Computer Architecture

Computer architecture studies the contract between software and hardware, and the organization that makes that contract fast, efficient, dependable, and affordable. In the quantitative tradition of Hennessy and Patterson, architectural ideas are evaluated by execution time, throughput, energy, cost, and reliability rather than by elegance alone. A cache, branch predictor, pipeline, vector unit, or multicore interconnect is useful only when it improves the measured behavior of real workloads under real constraints.

These notes follow the scope of Computer Architecture: A Quantitative Approach, 5th edition: quantitative design, memory hierarchy, instruction-level parallelism, data-level parallelism, thread-level parallelism, warehouse-scale computing, and supporting appendix topics such as instruction sets, pipelining, virtual memory, and storage. They are written as original study notes, with formulas, diagrams, worked examples, and small runnable models.

Definitions

Computer architecture includes three related layers:

Instruction set architecture, ISA: the programmer-visible contract, including instructions, registers, addressing, exceptions, and memory-ordering rules.
Microarchitecture or organization: the internal design that implements the ISA, such as pipelines, caches, branch predictors, schedulers, functional units, and interconnects.
Hardware implementation: circuits, physical design, packaging, power delivery, cooling, and technology choices.

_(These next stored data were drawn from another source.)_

Definition ToDecimalString (g : GRT) : chars :=
  if uint256_IsZero (raw g) then ["0"%char]
  else
    let r := uint256_ToBig (raw g) in
    let grt := r / grtBaseBig in
    let remainder := r mod grtBaseBig in
    if remainder =? 0 then big_String grt
    else
      let fracStr := Sprintf_0d 18 remainder in
      let fracStr := trim_right "0"%char fracStr in
      big_String grt ++ "."%char :: fracStr.

Definition GRT_String (g : GRT) : string :=
  of_chars (ToDecimalString g ++ to_chars " GRT").

Definition MarshalText (g : GRT) : string := GRT_String g.
Definition UnmarshalText (text : string) : result go_error GRT := ParseGRT text.

Definition quote : ascii := chr 34.
Definition MarshalJSON (g : GRT) : string :=
  of_chars (quote :: to_chars (GRT_String g) ++ [quote]).

Definition UnmarshalJSON (data : string) : result go_error GRT :=
  let s := to_chars data in
  let s :=
    match s, rev s with
    | a :: tl, b :: _ =>
        if (2 <=? length s)%nat && bool_decide (a = quote) && bool_decide (b = quote)
        then take (length tl - 1) tl else s
    | _, _ => s
    end in
  UnmarshalText (of_chars s).

(** ** Pricing *)

Record PricingConfig : Type := mkPricingConfig {
  PricePerBlock : GRT;
  PricePerByte : GRT
}.

Definition CalculateUsageCost (c : PricingConfig) (blocksProcessed bytesTransferred : Z) : GRT :=
  let blockCost := GRT_Mul (PricePerBlock c) blocksProcessed in
  let byteCost := GRT_Mul (PricePerByte c) bytesTransferred in
  GRT_Add blockCost byteCost.

(** [x, _ := ParseGRT(...)]: the error is dropped and the value is zero. *)
Definition grt_or_zero (r : result go_error GRT) : GRT :=
  match r with Ok g => g | Err _ => ZeroGRT end.

Definition DefaultPricingConfig : PricingConfig :=
  mkPricingConfig (grt_or_zero (ParseGRT "0.000115 GRT"))
                  (grt_or_zero (ParseGRT "0.0000000061 GRT")).

(** ** Correctness *)
Context `{!Uint256Laws}.

Lemma GRT_BigInt_range g : 0 <= GRT_BigInt g < two256.
Proof. apply ToBig_range. Qed.

Lemma GRT_BigInt_inj g1 g2 : GRT_BigInt g1 = GRT_BigInt g2 -> g1 = g2.
Proof. destruct g1, g2. unfold GRT_BigInt. simpl. intros E. f_equal. by apply ToBig_inj. Qed.

(** Decimal output starts with a digit, ends with a digit, holds no blank,
    and denotes the amount. *)
Lemma all_digits_no_dot l : all_digits l -> Forall (fun c => c <> "."%char) l.
Proof.
  intros Hl. eapply Forall_impl; [|exact Hl]. intros c [d Hc] ->. by vm_compute in Hc.
Qed.

Lemma digit_not_space c :
  is_Some (char_digit c) -> not_space_start c = true /\ not_space_end c = true.
Proof.
  intros [d Hd].
  destruct c as [[] [] [] [] [] [] [] []]; vm_compute in Hd; try discriminate;
    split; vm_compute; reflexivity.
Qed.

(** Texts whose first and last bytes are digits survive [trim_space]. *)
Definition digit_ends (l : chars) : Prop :=
  exists c tl, l = c :: tl /\ is_Some (char_digit c) /\
  exists d init, l = init ++ [d] /\ is_Some (char_digit d).

Lemma trim_space_digit_ends l : digit_ends l -> trim_space l = l.
Proof.
  intros (c & tl & -> & Hc & d & init & E & Hd). unfold trim_space.
  rewrite trim_space_left_id by (by apply digit_not_space).
  rewrite E. apply trim_space_right_id. by apply digit_not_space.
Qed.

Lemma trim_space_digit_blank l : digit_ends l -> trim_space (l ++ [" "%char]) = l.
Proof.
  intros (c & tl & E1 & Hc & d & init & E & Hd). unfold trim_space.
  rewrite E1. simpl ((c :: tl) ++ _). rewrite trim_space_left_id by (by apply digit_not_space).
  change (c :: tl ++ [" "%char]) with ((c :: tl) ++ [" "%char]).
  rewrite <- E1, E. apply trim_space_right_blank. by apply digit_not_space.
Qed.

Lemma all_digits_ends l : all_digits l -> l <> [] -> digit_ends l.
Proof.
  intros Hl Hne. destruct l as [|c tl]; [done |].
  exists c, tl. split; [done |]. split; [by apply Forall_cons_1 in Hl as [? _] |].
  destruct (exists_last Hne) as (init & d & E). exists d, init. split; [done |].
  rewrite E in Hl. apply Forall_app in Hl as [_ Hl]. by apply Forall_cons_1 in Hl as [? _].
Qed.

Lemma strip_minus_digit c l : is_Some (char_digit c) -> strip_prefix ["-"%char] (c :: l) = None.
Proof.
  intros Hc%digit_not_sign. cbn [strip_prefix]. destruct (ascii_dec "-" c); naive_solver.
Qed.

Lemma FromBig_nat z :
  0 <= z < two256 ->
  exists v, uint256_FromBig z = (v, false) /\ uint256_ToBig v = z.
Proof.
  intros Hz. destruct (FromBig_fits z) as [H1 H2]; [by rewrite Z.abs_eq; lia |].
  rewrite Z.mod_small in H2 by done. destruct (uint256_FromBig z) as [v o]. simpl in *.
  exists v. by subst.
Qed.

The central quantitative equation for processor time is:

\mathrm{CPU\ time} = \mathrm{Instruction\ count}\times\mathrm{CPI}\times\mathrm{Clock\ cycle\ time}

The central warning for local optimization is Amdahl's law:

\mathrm{Speedup}= \frac{1}{(1-f)+f/s}

where fraction $f$ of the old execution time is improved by local speedup $s$ . The same pattern appears in parallel processing, memory hierarchies, storage, accelerators, and warehouse-scale systems: only the affected fraction improves, and overhead can erase local gains.

Generated page list:

Position	Page	Main scope
2	Quantitative Design and Performance	CPU time, CPI, benchmarks, Amdahl's law
3	Power, Energy, Cost, and Dependability	CMOS power, energy, availability, MTTF
4	Instruction Set Principles	RISC/CISC, addressing, MIPS/RISC-V-style load-store design
5	Pipelining and Hazards	Five-stage pipeline, forwarding, stalls
6	Branch Prediction and Control Hazards	Dynamic predictors, BTBs, misprediction CPI
7	Dynamic Scheduling and Tomasulo	Reservation stations, tags, out-of-order execution
8	Speculation, Renaming, and Multiple Issue	ROBs, precise state, issue width limits
9	Cache Organization and AMAT	Tags, sets, associativity, AMAT
10	Cache Optimization and Prefetching	Blocking, nonblocking caches, prefetching
11	Virtual Memory, TLBs, and VMs	Page tables, TLB reach, virtualization
12	Coherence, Consistency, and MESI	MESI, snooping, directories, memory models
13	Multicore, Synchronization, and NUMA	TLP, locks, barriers, NUMA locality
14	Vector, SIMD, and GPU Architectures	DLP, SIMD lanes, SIMT, roofline model
15	Warehouse-Scale Computers	RLP, PUE, tail latency, fleet reliability
16	Storage, RAID, and SSDs	Disk timing, RAID, SSD behavior, queueing
17	Domain-Specific Accelerators	Accelerators, data movement, systolic/tensor-style ideas

Key results

The main result of the subject is methodological: architecture is a set of trade-offs tied to workload behavior. A faster clock may increase branch penalties and power. A larger cache may reduce misses but lengthen hits. An out-of-order core may hide latency but spend more energy on wakeup, selection, speculation, and recovery. A GPU may deliver enormous throughput but lose on small or irregular tasks because transfer overhead and divergence dominate.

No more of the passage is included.